Preclinical Characterization of HPN536, a Trispecific, T-Cell-Activating Protein Construct for the Treatment of Mesothelin-Expressing Solid Tumors.

Clin Cancer Res 2021 03 1;27(5):1452-1462. Epub 2020 Dec 1.

Harpoon Therapeutics, South San Francisco, California.

Purpose: Mesothelin (MSLN) is a glycophosphatidylinositol-linked tumor antigen overexpressed in a variety of malignancies, including ovarian, pancreatic, lung, and triple-negative breast cancer. Early signs of clinical efficacy with MSLN-targeting agents have validated MSLN as a promising target for therapeutic intervention, but therapies with improved efficacy are still needed to address the significant unmet medical need posed by MSLN-expressing cancers.

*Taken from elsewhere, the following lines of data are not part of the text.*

(** Any work can be finished. *)
Lemma drain n : ∀ y p es fs gs os, sys_at y p es fs gs os → (work y fs < n)%nat →
  ∃ y' p' es', rtc wstep y y' ∧ sys_at y' p' es' [] [] [] ∧
    pending (ws_jobs y') = [] ∧ ws_dev y' = [].
Proof.
  induction n as [|n IH]; intros y p es fs gs os Hat Hn; [lia|].
  destruct y as [s jobs dev]. unfold work in Hn. cbn [ws_jobs ws_dev] in Hn.
  destruct (todo_or_none jobs) as [Hnone|(j1 & b & x & todo & w & j2 & ->)].
  2:{ assert (sys_ok (mk_wsys s (j1 ++ mk_job b (x :: todo) w :: j2) dev)) as Hok by (by do 5 eexists).
      destruct (copy_enabled _ (mk_job b (x :: todo) w) x todo Hok) as (s' & b' & Hrun); [|done|].
      { cbn. apply elem_of_app. right. by left. }
      pose proof (W_copy x b b' todo w s s' j1 j2 dev Hrun) as Hstep.
      destruct (wstep_ok _ _ Hstep Hok) as (p1 & es1 & fs1 & gs1 & os1 & Hat1).
      destruct (IH _ _ _ _ _ _ Hat1) as (y' & p' & es' & Hr & ?).
      { pose proof (full_bound _ _ _ _ _ _ Hat1). unfold work. cbn [ws_jobs ws_dev].
        rewrite pending_mid in Hn |- *. cbn [jb_todo app length] in Hn |- *. lia. }
      exists y', p', es'. split; [|done]. by eapply rtc_l. }
  destruct fs as [|en fs].
  2:{ destruct (submit_enabled _ _ _ _ _ _ Hat) as (e & s1 & s2 & Hpull & Hst).
      destruct (ws_submit_at _ _ _ _ _ _ _ _ _ _ _ _ Hpull Hst Hat) as (fs' & [= <-] & Hat1).
      destruct (IH _ _ _ _ _ _ Hat1) as (y' & p' & es' & Hr & ?).
      { unfold work. cbn [ws_jobs ws_dev length] in Hn |- *. rewrite length_app, length_fmap, length_seqZ.
        change (Z.to_nat CFG_DRIVE_LINE_NUM) with 8%nat. lia. }
      exists y', p', es'. split; [|done]. eapply rtc_l; [by eapply W_submit|done]. }
  destruct dev as [|[en line] dev].
  2:{ destruct (done_enabled (mk_wsys s jobs ((en, line) :: dev)) en line) as (b & s' & Hrun);
        [by do 5 eexists|by left|].
      destruct (ws_done_at en line b s s' jobs [] dev _ _ _ _ _ Hrun Hat) as (es1 & os1 & Hat1).
      destruct (IH _ _ _ _ _ _ Hat1) as (y' & p' & es' & Hr & ?); [unfold work; cbn [ws_jobs ws_dev app length] in *; lia|].
      exists y', p', es'. split; [|done]. eapply rtc_l; [by apply (W_done en line b s s' jobs [] dev)|done]. }
  exists (mk_wsys s jobs []), p, es. split; [done|]. split; [|done].
  pose proof Hat as [Hinv Hdev _]. cbn [ws_ftl ws_jobs ws_dev] in *. rewrite Hnone in Hinv.
  assert (gs = []) as ->.
  { destruct gs as [|g gs]; [done|]. pose proof (wi_gs _ _ _ _ _ _ _ (proj1 Hinv) g ltac:(by left)) as H0.
    rewrite npend_nil in H0. lia. }
  assert (os = []) as ->; [|done].
  destruct os as [|o os]; [done|]. destruct (do_some _ _ _ Hdev o) as [k Hk]; [by left|].
  by apply not_elem_of_nil in Hk.
Qed.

Experimental Design: We designed HPN536, a 53-kDa, trispecific, T-cell-activating protein-based construct, which binds to MSLN-expressing tumor cells, CD3ε on T cells, and to serum albumin. Experiments were conducted to assess the potency, activity, and half-life of HPN536 in assays, rodent models, and in nonhuman primates (NHP).

Results: HPN536 binds to MSLN-expressing tumor cells and to CD3ε on T cells, leading to T-cell activation and potent redirected target cell lysis. A third domain of HPN536 binds to serum albumin for extension of plasma half-life. In cynomolgus monkeys, HPN536 at doses ranging from 0.1 to 10 mg/kg demonstrated MSLN-dependent pharmacologic activity, was well tolerated, and showed pharmacokinetics in support of weekly dosing in humans.

Conclusions: HPN536 is potent, is well tolerated, and exhibits extended half-life in NHPs. It is currently in phase I clinical testing in patients with MSLN-expressing malignancies (NCT03872206).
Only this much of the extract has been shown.